Alors que les 10, 11 et 12 octobre derniers l’ambassade de France venait, confidentiellement et dans l’indifférence des médias cambodgiens, de célébrer le cinquantième anniversaire du discours du général De Gaulle prononcé au stade olympique le 1er septembre 1966 en présence d’un roi Sihanouk extasié, Xi Jinping, le n°1 du parti communiste chinois, président de la république populaire de Chine arrivait en fanfare le 13 octobre dans la capitale du royaume khmer, le lendemain même des commémorations françaises présidées, cette fois, par Jacques Godfrain, président la Fondation Charles de Gaulle (voir la note de contexte).

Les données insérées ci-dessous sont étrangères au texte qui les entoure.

Definition sub (k : nat) (ps : init_params) : init_params :=
  {| p_randn := fun path => p_randn ps (k :: path);
     p_net := fun path => p_net ps (k :: path);
     p_emb := fun path => p_emb ps (k :: path) |}.

(** Creating a tensor with a negative size fails. *)
Definition check_size (dim : Z) : result nat :=
  if (dim <? 0)%Z then Err RuntimeError else Ok (Z.to_nat dim).

(** ** Fiber functions *)

Definition fiber := list Z.

Definition fiber_product (fiber_in fiber_out : fiber)
    : list ((nat * Z) * (nat * Z)) :=
  let fiber_in := enumerate fiber_in in
  let fiber_out := enumerate fiber_out in
  list_prod fiber_in fiber_out.

(** The body of the loop of [fiber_and]. *)
Definition fiber_and_step (fiber_out : fiber) (out : list (nat * Z * Z)) (p : nat * Z)
    : result (list (nat * Z * Z)) :=
  let (degree, dim) := p in
  let fiber_out_degrees := seq 0 (length fiber_out) in
  if negb (existsb (Nat.eqb degree) fiber_out_degrees) then Ok out
  else
    dim_out <- of_option (nth_error fiber_out degree) IndexError ;;
    Ok (out ++ [(degree, dim, dim_out)]).

Definition fiber_and (fiber_in fiber_out : fiber) : result (list (nat * Z * Z)) :=
  let fiber_in := enumerate fiber_in in
  foldM (fiber_and_step fiber_out) fiber_in [].

(** ** Helper functions *)

Definition residual_fn (x residual : featmap) : featmap :=
  fold_left (fun out (p : nat * T2 cmat) =>
               let (degree, tensor) := p in
               let out := setitem out degree tensor in
               match lookup degree residual with
               | None => out
               | Some r => setitem out degree (tadd tensor r)
               end)
            x [].

(** ** Linear *)

Record Linear : Type := {
  Linear_weights : list (list vec);
  Linear_degrees : list nat
}.

Definition Linear_init (ps : init_params) (fiber_in fiber_out : fiber) : result Linear :=
  triples <- fiber_and fiber_in fiber_out ;;
  foldM (fun (self : Linear) (t : nat * Z * Z) =>
           let '(degree, dim_in, dim_out) := t in
           dim_in <- check_size dim_in ;;
           dim_out <- check_size dim_out ;;
           Ok {| Linear_weights := Linear_weights self ++ [p_randn ps [degree] dim_in dim_out];
                 Linear_degrees := Linear_degrees self ++ [degree] |})
        triples {| Linear_weights := []; Linear_degrees := [] |}.

(** [einsum('d m, d e -> e m')] at one node: for every output channel [e],
    the weighted sum of the input channels. *)
Definition transpose (w : list vec) : list vec :=
  match w with
  | [] => []
  | row :: _ => map (fun e => map (fun r => nth e r 0) w) (seq 0 (length row))
  end.

Definition Linear_node (weight : list vec) (x : cmat) : cmat :=
  map (fun col => tsum (map2 (fun (w : R) (xd : vec) => tscale w xd) col x))
      (transpose weight).

Definition Linear_forward (self : Linear) (x : featmap) : result featmap :=
  foldM (fun out (p : nat * list vec) =>
           let (degree, weight) := p in
           t <- getitem x degree ;;
           Ok (setitem out degree (map (map (Linear_node weight)) t)))
        (zip (Linear_degrees self) (Linear_weights self)) [].

(** ** Norm *)

Record Norm : Type := {
  Norm_eps : R;
  Norm_transforms : list vec
}.

Definition default_eps : R := / 1000000000000.

Definition Norm_init (fiber_ : fiber) (eps : R) : result Norm :=
  transforms <- mapM (fun dim => n <- check_size dim ;; Ok (repeat 1 n)) fiber_ ;;
  Ok {| Norm_eps := eps; Norm_transforms := transforms |}.

(** [v.norm(dim = -1)]. *)
Definition l2norm (v : vec) : R := sqrt (rsum (map (fun x => x * x) v)).

(** Size of the channel axis ([t.shape[-2]]). *)
Definition channels (t : T2 cmat) : nat := length (hd [] (hd [] t)).

Definition rms_node (dim : nat) (t : cmat) : R :=
  let l2normed := map l2norm t in
  l2norm l2normed * / sqrt (INR dim).

Definition Norm_node (eps : R) (scale : vec) (dim : nat) (t : cmat) : result cmat :=
  let rms := rms_node dim t in
  broadcast2 (fun (row : vec) (s : R) => Ok (map (fun x => x / Rmax rms eps * s) row))
             t scale.

(** The body of the loop of [Norm.forward]; [dim ** -0.5] raises for a
    tensor without channels. *)
Definition Norm_step (eps : R) (output : featmap) (p : vec * (nat * T2 cmat))
    : result featmap :=
  let '(scale, (degree, t)) := p in
  let dim := channels t in
  _ <- (if Nat.eqb dim 0 then Err ZeroDivisionError else Ok tt) ;;
  t' <- mapM (mapM (Norm_node eps scale dim)) t ;;
  Ok (setitem output degree t').

Definition Norm_forward (self : Norm) (features : featmap) : result featmap :=
  foldM (Norm_step (Norm_eps self)) (zip (Norm_transforms self) features) [].

(** ** Gate *)

Record Gate : Type := {
  Gate_fiber : fiber;
  Gate_num_degrees : nat;
  Gate_type0_dim_split : list Z
}.

Definition zsum (l : list Z) : Z := fold_right Z.add 0%Z l.

Definition Gate_init (fiber_ : fiber) : result Gate :=
  match fiber_ with
  | [] => Err IndexError
  | type0_dim :: rest =>
      let dim_gate := zsum rest in
      _ <- assert (dim_gate <? type0_dim)%Z GateChannels ;;
      Ok {| Gate_fiber := fiber_;
            Gate_num_degrees := length fiber_;
            Gate_type0_dim_split := rest ++ [(type0_dim - dim_gate)%Z] |}
  end.

Definition sigmoid (x : R) : R := / (1 + exp (- x)).
Definition silu (x : R) : R := x * sigmoid x.

(** [t.split(sizes, dim = -2)] at one node. *)
Fixpoint split_node (sizes : list nat) (t : cmat) : list cmat :=
  match sizes with
  | [] => []
  | s :: sizes' => firstn s t :: split_node sizes' (skipn s t)
  end.

Definition split_channels (sizes : list Z) (t : T2 cmat) : result (list (T2 cmat)) :=
  sizes' <- mapM check_size sizes ;;
  if Nat.eqb (fold_right Nat.add 0%nat sizes') (channels t)
  then Ok (map (fun k => map (map (fun node => nth k (split_node sizes' node) [])) t)
               (seq 0 (length sizes')))
  else Err RuntimeError.

(** [x * gate.sigmoid()] at one node, broadcasting along channels and order. *)
Definition gate_node (x gate : cmat) : result cmat :=
  broadcast2 (fun (xrow grow : vec) =>
                broadcast2 (fun (v g : R) => Ok (v * sigmoid g)) xrow grow)
             x gate.

Definition zipM2 {A B C} (f : A -> B -> result C) (xs : T2 A) (ys : T2 B)
    : result (T2 C) :=
  mapM (fun p => mapM (fun q => f (fst q) (snd q)) (zip (fst p) (snd p))) (zip xs ys).
Fixpoint update_first {A : Type} (p : A -> bool) (f : A -> A) (l : list A)
    : list A :=
  match l with
  | [] => []
  | d :: rest => if p d then f d :: rest else d :: update_first p f rest
  end.

(** [update_one]: the first matching document is changed; no match is not an
    error. *)
Definition update_one {A : Type} (c : collection A) (p : doc A -> bool)
    (f : doc A -> doc A) : M unit :=
  fun db => (Return tt, with_docs c (update_first p f (docs c db)) db).

(** Modelled from the spec: [create_document] of [database.py], which is not
    among the sources.  [Create(collection, record) -> id] persists a new
    record and returns a newly assigned unique identifier, as the string the
    callers pass back to [ObjectId].  The identifier is the one the driver
    generated; the collection's index on [_id] refuses one already taken. *)
Definition create_document {A : Type} (c : collection A) (new_id : oid)
    (record : A) : M string :=
  fun db =>
    if existsb (by_id new_id) (docs c db) then (Raise DuplicateKeyError, db)
    else (Return (str new_id),
          with_docs c (docs c db ++ [mk_doc new_id record None]) db).

(** ** main.py *)

(** The built-in [sum] over the amounts: from 0, adding left to right.
    Recent CPython versions compensate the rounding error of this loop; the
    two agree whenever the additions are exact, and no theorem below depends
    on how the sum is rounded. *)
Definition py_sum (xs : list float) : float :=
  fold_left (fun acc x => (acc + x)%float) xs 0%float.

(** The status expression of both handlers:
    ["paid" if paid >= total and total > 0 else
     ("partial" if paid > 0 else "unpaid")]. *)
Definition status_rule (paid total : float) : BillStatus :=
  if (total <=? paid)%float && (0 <? total)%float then Paid
  else if (0 <? paid)%float then Partial
  else Unpaid.

(** [GET /subjects/{subject_id}]: the document with its [_id] as a string. *)
Definition get_subject (subject_id : string) : M (string * Subject.t) :=
  try_except
    (o <- lift (ObjectId subject_id) ;;
     found <- find_one subject_c (by_id o) ;;
     match found with
     | None => raise (HTTPException 404 "Subject not found")
     | Some d => ret (str (_id d), data d)
     end)
    (fun _ => raise (HTTPException 400 "Invalid subject id")).

(** The filter of the duplicate check. *)
Definition same_enrollment (enr : Enrollment.t) (d : doc Enrollment.t) : bool :=
  String.eqb (Enrollment.student_id (data d)) (Enrollment.student_id enr)
  && String.eqb (Enrollment.subject_id (data d)) (Enrollment.subject_id enr)
  && String.eqb (Enrollment.semester (data d)) (Enrollment.semester enr).

(** The filter [{"student_id": ..., "semester": ...}] over bills. *)
Definition bill_of (student_id semester : string) (d : doc Bill.t) : bool :=
  String.eqb (Bill.student_id (data d)) student_id
  && String.eqb (Bill.semester (data d)) semester.

(** [{"$push": {"lines": line}, "$set": {"updated_at": now}}]. *)
Definition push_line (line : BillLine.t) (now : datetime) (d : doc Bill.t)
    : doc Bill.t :=
  let b := data d in
  mk_doc (_id d)
    (Bill.mk (Bill.student_id b) (Bill.semester b) (Bill.lines b ++ [line])
       (Bill.total b) (Bill.paid b) (Bill.status b))
    (Some now).

(** [{"$set": {"total": total, "status": status}}]. *)
Definition set_total_status (total : float) (status : BillStatus)
    (d : doc Bill.t) : doc Bill.t :=
  let b := data d in
  mk_doc (_id d)
    (Bill.mk (Bill.student_id b) (Bill.semester b) (Bill.lines b)
       total (Bill.paid b) status)
    (updated_at d).

(** [{"$set": {"paid": paid, "status": status, "updated_at": now}}]. *)
Definition set_paid_status (paid : float) (status : BillStatus)
    (now : datetime) (d : doc Bill.t) : doc Bill.t :=
  let b := data d in
  mk_doc (_id d)
    (Bill.mk (Bill.student_id b) (Bill.semester b) (Bill.lines b)
       (Bill.total b) paid status)
    (Some now).

(** The fee of the enrolled subject; any exception of the lookup leaves the
    initial [fee = 0.0]. *)
Definition subject_fee (subject_id : string) : M float :=
  try_except
    (o <- lift (ObjectId subject_id) ;;
     found <- find_one subject_c (by_id o) ;;
     match found with
     | Some s =>
         ret (Subject.units (data s) * Subject.fee_per_unit (data s))%float
     | None => ret 0%float
     end)
    (fun _ => ret 0%float).

(** [POST /enrollments].  [new_eid] and [new_bid] are the identifiers
    generated for the enrollment and, if one is created, the bill; [now] is
    the reading of [datetime.utcnow()]. *)
Definition create_enrollment (new_eid new_bid : oid) (now : datetime)
    (enr : Enrollment.t) : M string :=
  existing <- find enrollment_c (same_enrollment enr) ;;
  match existing with
  | _ :: _ => raise (HTTPException 400 "Already enrolled")
  | [] =>
      eid <- create_document enrollment_c new_eid enr ;;
      fee <- subject_fee (Enrollment.subject_id enr) ;;
      found <- find_one bill_c
                 (bill_of (Enrollment.student_id enr) (Enrollment.semester enr)) ;;
      bill0 <- match found with
               | Some b => ret (Some b)
               | None =>
                   bill_id <- create_document bill_c new_bid
                                (Bill.mk (Enrollment.student_id enr)
                                   (Enrollment.semester enr) [] 0%float 0%float
                                   Unpaid) ;;
                   o <- lift (ObjectId bill_id) ;;
                   find_one bill_c (by_id o)
               end ;;
      match bill0 with
      | None => raise TypeError
      | Some b0 =>
          let line :=
            BillLine.mk (Enrollment.subject_id enr) "Tuition for subject" fee in
          update_one bill_c (by_id (_id b0)) (push_line line now) ;;;
          reread <- find_one bill_c (by_id (_id b0)) ;;
          match reread with
          | None => raise AttributeError
          | Some b1 =>
              let total := py_sum (map BillLine.amount (Bill.lines (data b1))) in
              let status := status_rule (Bill.paid (data b1)) total in
              update_one bill_c (by_id (_id b1)) (set_total_status total status) ;;;
              ret eid
          end
      end
  end.
(** ** The status line and the rendered entries *)

(** C6 fails on the code: the query [.text-purple-400] also matches the
    download links of a rendered success entry.  After one success entry
    has come in, a success+empty tick writes its status text into the
    first download link of that entry, and a success+results tick that
    carries only another entry removes that link; in both cases the node
    of [strategy-1] no longer shows the entry upserted last. *)
Theorem C6_status_query_hits_download_link :
  let shown (s : session) :=
    option_map node_children (getElementById "strategy-1" (resultsContent s)) in
  let retried := pollTick (Json "success" (Some []) false) one_result_session in
  let updated :=
    pollTick (Json "success" (Some [sample_other]) false) one_result_session in
  shown one_result_session = Some (layout_of sample_ok)
  /\ shown retried <> Some (layout_of sample_ok)
  /\ query_purple (resultsContent retried)
     = Some (Elem "a" None
               ["inline-flex"; "items-center"; "space-x-2"; "text-purple-400";
                "hover:text-purple-300"]
               [("href", "/download/strategy/strategy_1.txt")]
               [Text "Still processing your strategy... (Attempt 1/10)"])
  /\ shown updated <> Some (layout_of sample_ok)
  /\ query_purple (resultsContent updated)
     = Some (download_link "/download/backtest/backtest_1.py"
               "Download Backtest").
Proof.
  cbv zeta. split; [reflexivity|].
  split; [vm_compute; discriminate|].
  split; [reflexivity|].
  split; [vm_compute; discriminate|reflexivity].
Qed.

(** ** The phase timeline *)

Lemma mem_remove_self (c : string) (l : list string) :
  mem c (classList_remove c l) = false.
Proof.
  unfold classList_remove. induction l as [|x l IH]; [reflexivity|].
  cbn [filter]. destruct (String.eqb x c) eqn:E; cbn [negb]; [exact IH|].
  rewrite mem_cons, String.eqb_sym, E. exact IH.
Qed.

Lemma mem_remove_other (c d : string) (l : list string) :
  String.eqb d c = false -> mem d (classList_remove c l) = mem d l.
Proof.
  intros N. unfold classList_remove. induction l as [|x l IH]; [reflexivity|].
  cbn [filter]. rewrite mem_cons.
  destruct (String.eqb x c) eqn:E; cbn [negb].
  - apply String.eqb_eq in E. subst x. now rewrite N.
  - now rewrite mem_cons, IH.
Qed.

Lemma mem_add_self (c : string) (l : list string) :
  mem c (classList_add c l) = true.
Proof.
  unfold classList_add. destruct (mem c l) eqn:M; [exact M|].
  rewrite mem_app, M, mem_cons, String.eqb_refl. reflexivity.
Qed.

Lemma mem_add_other (c d : string) (l : list string) :
  String.eqb d c = false -> mem d (classList_add c l) = mem d l.
Proof.
  intros N. unfold classList_add. destruct (mem c l); [reflexivity|].
  rewrite mem_app, mem_cons, N. cbn. now rewrite orb_false_r.
Qed.

Lemma deactivate_all_classes (pg : page) (q : phase) :
  phase_panels pg ->
  pclasses (get_phase q (deactivate_all pg))
  = classList_remove "active" (pclasses (get_phase q pg)).
Proof.
  intros H. pose proof (H q) as Hq.
  destruct q; cbn in *; now rewrite Hq.
Qed.

Lemma on_phase_classes (p q : phase) (f : list string -> list string)
  (pg : page) :
  pclasses (get_phase q (on_phase p (on_classes f) pg))
  = if phase_eqb q p then f (pclasses (get_phase q pg))
    else pclasses (get_phase q pg).
Proof. destruct p, q; reflexivity. Qed.
Lemma sgn_range w x : 0 < w -> - 2 ^ (w - 1) <= sgn w x < 2 ^ (w - 1).
Proof.
  intros. unfold sgn. pose proof (trunc_fits w x) as []; [lia|].
  replace (2 ^ w) with (2 * 2 ^ (w - 1)) in * by (rewrite <- Z.pow_succ_r; [f_equal|]; lia).
  destruct (Z.ltb_spec (trunc w x) (2 ^ (w - 1))); lia.
Qed.

Lemma sgn_id w x : 0 < w -> - 2 ^ (w - 1) <= x < 2 ^ (w - 1) -> sgn w x = x.
Proof.
  intros ? Hx. unfold sgn, trunc.
  assert (2 ^ w = 2 * 2 ^ (w - 1)) as Hw by (rewrite <- Z.pow_succ_r; [f_equal|]; lia).
  destruct (Z.leb_spec 0 x).
  - rewrite Z.mod_small by lia. destruct (Z.ltb_spec x (2 ^ (w - 1))); lia.
  - replace (x mod 2 ^ w) with (x + 2 ^ w).
    + destruct (Z.ltb_spec (x + 2 ^ w) (2 ^ (w - 1))); lia.
    + rewrite <- (Z.mod_small (x + 2 ^ w) (2 ^ w)) by lia.
      replace (x + 2 ^ w) with (x + 1 * 2 ^ w) by lia. apply Z_mod_plus_full.
Qed.

Lemma sgn_eq w x y : 0 <= w -> trunc w x = trunc w y -> sgn w x = sgn w y.
Proof. intros ? E. unfold sgn. by rewrite E. Qed.

(** ** Widths of the bit operators *)

Lemma fits_testbit w x :
  0 <= w -> fits w x <-> 0 <= x /\ forall i, w <= i -> Z.testbit x i = false.
Proof.
  intros Hw. unfold fits. split.
  - intros [H0 H1]. split; [done|]. intros i Hi.
    destruct (Z.eq_dec x 0) as [->|]; [apply Z.bits_0|].
    apply Z.bits_above_log2; [lia|]. apply Z.log2_lt_pow2 in H1; lia.
  - intros [H0 H1]. split; [done|].
    destruct (Z.eq_dec x 0) as [->|]; [apply pow2_pos; lia|].
    apply Z.log2_lt_pow2; [lia|]. destruct (Z.ltb_spec (Z.log2 x) w); [done|].
    assert (Z.testbit x (Z.log2 x) = true) by (apply Z.bit_log2; lia).
    rewrite H1 in *; [done|lia].
Qed.

(** The sign bit fills the upper bits. *)
Lemma testbit_top w t :
  0 < w -> fits w t -> Z.testbit t (w - 1) = negb (t <? 2 ^ (w - 1)).
Proof.
  intros Hw [H0 H1].
  replace (2 ^ w) with (2 * 2 ^ (w - 1)) in H1 by (rewrite <- Z.pow_succ_r; [f_equal|]; lia).
  rewrite Z.testbit_odd, Z.shiftr_div_pow2 by lia.
  destruct (Z.ltb_spec t (2 ^ (w - 1))); cbn.
  - by rewrite Z.div_small.
  - by replace (t / 2 ^ (w - 1)) with 1
      by (apply Z.div_unique with (t - 2 ^ (w - 1)); lia).
Qed.
Lemma pmp_entry_match s i e a :
  pmpaddrs_ok s -> 0 <= a -> pmp_entry s i = Some e ->
  pmp_match s i a = (lo e <=? a) && (a <? hi e).
Proof.
  intros Hok Ha. unfold pmp_entry, pmp_match.
  assert (forall k, fits 38 (aget 0 (csr_pmpaddr s) k)) as Hk by (intros; width).
  assert (forall k, u64 (aget 0 (csr_pmpaddr s) k << 2) = aget 0 (csr_pmpaddr s) k * 4) as Hs.
  { intros k. rewrite Z.shiftl_mul_pow2 by lia. apply trunc_small. specialize (Hk k).
    unfold fits in *. lia. }
  rewrite !Hs. set (pa := aget 0 (csr_pmpaddr s) i) in *. specialize (Hk i). fold pa in Hk.
  destruct (_ =? PMPCFG_A_OFF); [done|]. destruct (_ =? PMPCFG_A_TOR); [by intros [= <-]|].
  destruct (_ =? PMPCFG_A_NA4).
  - intros [= <-]. cbn [lo hi]. rewrite trunc_small by (unfold fits in *; lia).
    apply eq_true_iff_eq. rewrite Z.eqb_eq, andb_true_iff, Z.leb_le, Z.ltb_lt.
    apply div_eq_iff. lia.
  - intros [= <-]. destruct (lowest_clear 38 pa) as (n & Hn & Hones & Hz); [lia|done|].
    rewrite (napot_range_spec pa n), (lxor_succ pa n) by (auto; unfold fits in Hk; lia).
    cbn [lo hi]. rewrite !Z.ldiff_ones_r by lia.
    apply eq_true_iff_eq. rewrite Z.eqb_eq, andb_true_iff, Z.leb_le, Z.ltb_lt.
    rewrite <- div_eq_iff by (apply pow2_pos; lia).
    replace (2 ^ (n + 3)) with (4 * 2 ^ (n + 1))
      by (replace (n + 3) with (2 + (n + 1)) by lia; by rewrite (Z.pow_add_r 2 2) by lia).
    rewrite <- Z.div_div by (try (apply pow2_pos); lia).
    rewrite <- (Z.shiftr_div_pow2 (a / 4)) by lia.
    rewrite !(Z.shiftl_mul_pow2 _ (n + 1)) by lia. pose proof (pow2_pos (n + 1)). nia.
Qed.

La coïncidence qui se produit dans un pays où l’influence de la France s’est évaporée remplacée par la pesanteur de la géographie et l’empreinte croissante des rapports de forces économiques, en dit long sur les ambiguïtés de l’histoire, ses faces cachées, ses faux semblants et, peut-être même, sur la myopie de Charles de Gaulle à qui l’image rémanente, revisitée par l’hagiographie, attribue une perspicacité historique indépassable, en ces temps où les politiques visionnaires se font dangereusement rares.

A Phnom-Penh, De Gaulle a fait l’impasse sur la Chine.

Le 1er septembre 1966, au stade olympique de Phnom-Penh, 100 000 personnes ont réservé un accueil enthousiaste au discours de Charles De Gaulle. Ce dernier n’avait cependant pas évoqué la puissante ombre portée chinoise.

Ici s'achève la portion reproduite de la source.